→ TASK INSTRUCTIONS
Would you find each line in the entries below with the string "reflexivity" and copy it?

→ LISTED RECORDS
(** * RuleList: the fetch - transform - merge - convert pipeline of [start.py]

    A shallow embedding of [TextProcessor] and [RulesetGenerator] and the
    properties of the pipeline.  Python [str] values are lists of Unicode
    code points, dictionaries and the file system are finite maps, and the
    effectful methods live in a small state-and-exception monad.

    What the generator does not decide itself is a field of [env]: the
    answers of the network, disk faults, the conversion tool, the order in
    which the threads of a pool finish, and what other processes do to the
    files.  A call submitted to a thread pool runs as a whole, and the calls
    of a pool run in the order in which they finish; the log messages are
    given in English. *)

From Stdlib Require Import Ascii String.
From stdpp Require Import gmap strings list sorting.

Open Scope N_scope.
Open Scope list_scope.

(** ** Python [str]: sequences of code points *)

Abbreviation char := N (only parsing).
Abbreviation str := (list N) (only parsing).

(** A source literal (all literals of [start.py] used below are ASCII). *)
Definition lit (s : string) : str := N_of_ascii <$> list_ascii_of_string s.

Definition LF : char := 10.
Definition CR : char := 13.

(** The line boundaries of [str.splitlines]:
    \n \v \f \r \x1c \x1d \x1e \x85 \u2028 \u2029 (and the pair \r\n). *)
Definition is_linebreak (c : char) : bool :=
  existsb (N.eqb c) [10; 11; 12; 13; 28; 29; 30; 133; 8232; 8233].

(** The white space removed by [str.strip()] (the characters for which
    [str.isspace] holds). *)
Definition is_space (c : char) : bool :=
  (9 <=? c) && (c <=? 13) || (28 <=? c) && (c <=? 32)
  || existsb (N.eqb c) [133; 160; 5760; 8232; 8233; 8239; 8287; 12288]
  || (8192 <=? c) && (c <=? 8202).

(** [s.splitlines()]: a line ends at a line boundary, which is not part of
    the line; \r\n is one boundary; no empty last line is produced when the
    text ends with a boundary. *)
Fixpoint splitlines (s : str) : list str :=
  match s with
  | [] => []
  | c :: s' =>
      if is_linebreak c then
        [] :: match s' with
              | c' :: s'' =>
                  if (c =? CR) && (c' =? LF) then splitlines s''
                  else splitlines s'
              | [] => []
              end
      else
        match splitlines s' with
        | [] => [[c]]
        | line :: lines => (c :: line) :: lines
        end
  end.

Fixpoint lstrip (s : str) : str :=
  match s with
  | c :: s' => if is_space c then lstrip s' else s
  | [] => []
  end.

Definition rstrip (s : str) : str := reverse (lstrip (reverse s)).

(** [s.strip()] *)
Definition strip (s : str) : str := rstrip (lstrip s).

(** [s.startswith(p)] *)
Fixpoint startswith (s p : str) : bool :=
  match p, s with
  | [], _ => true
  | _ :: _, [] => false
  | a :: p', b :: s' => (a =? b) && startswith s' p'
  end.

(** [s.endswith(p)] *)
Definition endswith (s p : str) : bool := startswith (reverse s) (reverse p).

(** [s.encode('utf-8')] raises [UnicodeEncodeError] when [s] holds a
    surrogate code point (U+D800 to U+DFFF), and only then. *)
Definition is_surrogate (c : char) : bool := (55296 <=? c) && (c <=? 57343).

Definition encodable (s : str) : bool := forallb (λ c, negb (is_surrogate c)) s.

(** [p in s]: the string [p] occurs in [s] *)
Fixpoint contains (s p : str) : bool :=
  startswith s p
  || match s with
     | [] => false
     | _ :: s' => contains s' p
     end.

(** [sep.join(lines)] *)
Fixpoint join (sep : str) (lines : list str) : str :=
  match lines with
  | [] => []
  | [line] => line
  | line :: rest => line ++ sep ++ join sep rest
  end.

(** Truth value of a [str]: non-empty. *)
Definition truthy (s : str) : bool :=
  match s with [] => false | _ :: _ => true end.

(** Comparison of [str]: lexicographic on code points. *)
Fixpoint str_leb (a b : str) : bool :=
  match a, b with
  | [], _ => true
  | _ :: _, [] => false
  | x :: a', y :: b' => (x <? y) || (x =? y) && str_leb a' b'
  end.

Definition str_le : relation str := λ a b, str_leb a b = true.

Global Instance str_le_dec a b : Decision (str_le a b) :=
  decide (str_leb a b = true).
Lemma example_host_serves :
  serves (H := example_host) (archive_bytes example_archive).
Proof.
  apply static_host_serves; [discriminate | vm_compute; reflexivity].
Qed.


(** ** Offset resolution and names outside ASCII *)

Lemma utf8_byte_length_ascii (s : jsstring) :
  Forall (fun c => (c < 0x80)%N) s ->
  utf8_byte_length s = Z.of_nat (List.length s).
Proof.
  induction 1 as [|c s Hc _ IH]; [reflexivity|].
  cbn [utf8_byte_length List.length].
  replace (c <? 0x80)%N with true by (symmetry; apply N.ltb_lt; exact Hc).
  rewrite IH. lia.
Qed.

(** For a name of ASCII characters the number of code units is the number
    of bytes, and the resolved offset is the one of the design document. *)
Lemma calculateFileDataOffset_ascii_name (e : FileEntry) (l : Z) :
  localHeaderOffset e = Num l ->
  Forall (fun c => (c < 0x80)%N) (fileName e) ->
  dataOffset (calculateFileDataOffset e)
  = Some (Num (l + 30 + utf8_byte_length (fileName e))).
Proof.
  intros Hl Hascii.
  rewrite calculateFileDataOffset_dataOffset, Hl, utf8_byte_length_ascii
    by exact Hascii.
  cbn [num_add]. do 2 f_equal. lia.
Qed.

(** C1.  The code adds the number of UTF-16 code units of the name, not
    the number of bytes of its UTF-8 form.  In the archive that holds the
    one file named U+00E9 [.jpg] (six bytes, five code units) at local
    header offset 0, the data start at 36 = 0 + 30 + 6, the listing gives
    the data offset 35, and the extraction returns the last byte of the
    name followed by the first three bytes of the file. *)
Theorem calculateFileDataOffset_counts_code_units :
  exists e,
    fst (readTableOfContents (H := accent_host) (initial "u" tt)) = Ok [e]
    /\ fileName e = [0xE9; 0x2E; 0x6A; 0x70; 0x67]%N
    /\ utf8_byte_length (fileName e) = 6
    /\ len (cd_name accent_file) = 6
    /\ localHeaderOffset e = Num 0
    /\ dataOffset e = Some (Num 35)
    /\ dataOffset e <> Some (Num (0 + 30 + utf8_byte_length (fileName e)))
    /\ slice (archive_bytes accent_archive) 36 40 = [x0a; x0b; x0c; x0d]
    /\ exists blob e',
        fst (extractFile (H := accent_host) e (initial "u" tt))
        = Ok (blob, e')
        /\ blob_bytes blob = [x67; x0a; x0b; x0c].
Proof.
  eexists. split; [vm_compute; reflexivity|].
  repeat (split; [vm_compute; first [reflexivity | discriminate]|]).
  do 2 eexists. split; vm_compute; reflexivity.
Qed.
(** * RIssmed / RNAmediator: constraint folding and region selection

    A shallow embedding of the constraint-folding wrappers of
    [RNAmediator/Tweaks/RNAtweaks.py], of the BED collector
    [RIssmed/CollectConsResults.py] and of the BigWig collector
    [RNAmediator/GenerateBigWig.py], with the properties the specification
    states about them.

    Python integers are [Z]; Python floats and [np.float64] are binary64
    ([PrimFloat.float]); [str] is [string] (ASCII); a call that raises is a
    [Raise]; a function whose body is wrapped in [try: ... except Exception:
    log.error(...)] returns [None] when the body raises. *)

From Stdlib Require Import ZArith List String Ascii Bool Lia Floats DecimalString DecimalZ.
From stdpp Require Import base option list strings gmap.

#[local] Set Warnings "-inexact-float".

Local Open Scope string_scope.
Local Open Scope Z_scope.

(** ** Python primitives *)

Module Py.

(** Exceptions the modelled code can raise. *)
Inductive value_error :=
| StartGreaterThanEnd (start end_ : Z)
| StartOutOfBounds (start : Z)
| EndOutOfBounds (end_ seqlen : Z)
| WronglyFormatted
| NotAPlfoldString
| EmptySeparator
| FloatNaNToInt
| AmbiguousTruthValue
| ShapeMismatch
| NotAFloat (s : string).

→ ANSWER
  apply static_host_serves; [discriminate | vm_compute; reflexivity].
  induction 1 as [|c s Hc _ IH]; [reflexivity|].
  eexists. split; [vm_compute; reflexivity|].
  repeat (split; [vm_compute; first [reflexivity | discriminate]|]).
  do 2 eexists. split; vm_compute; reflexivity.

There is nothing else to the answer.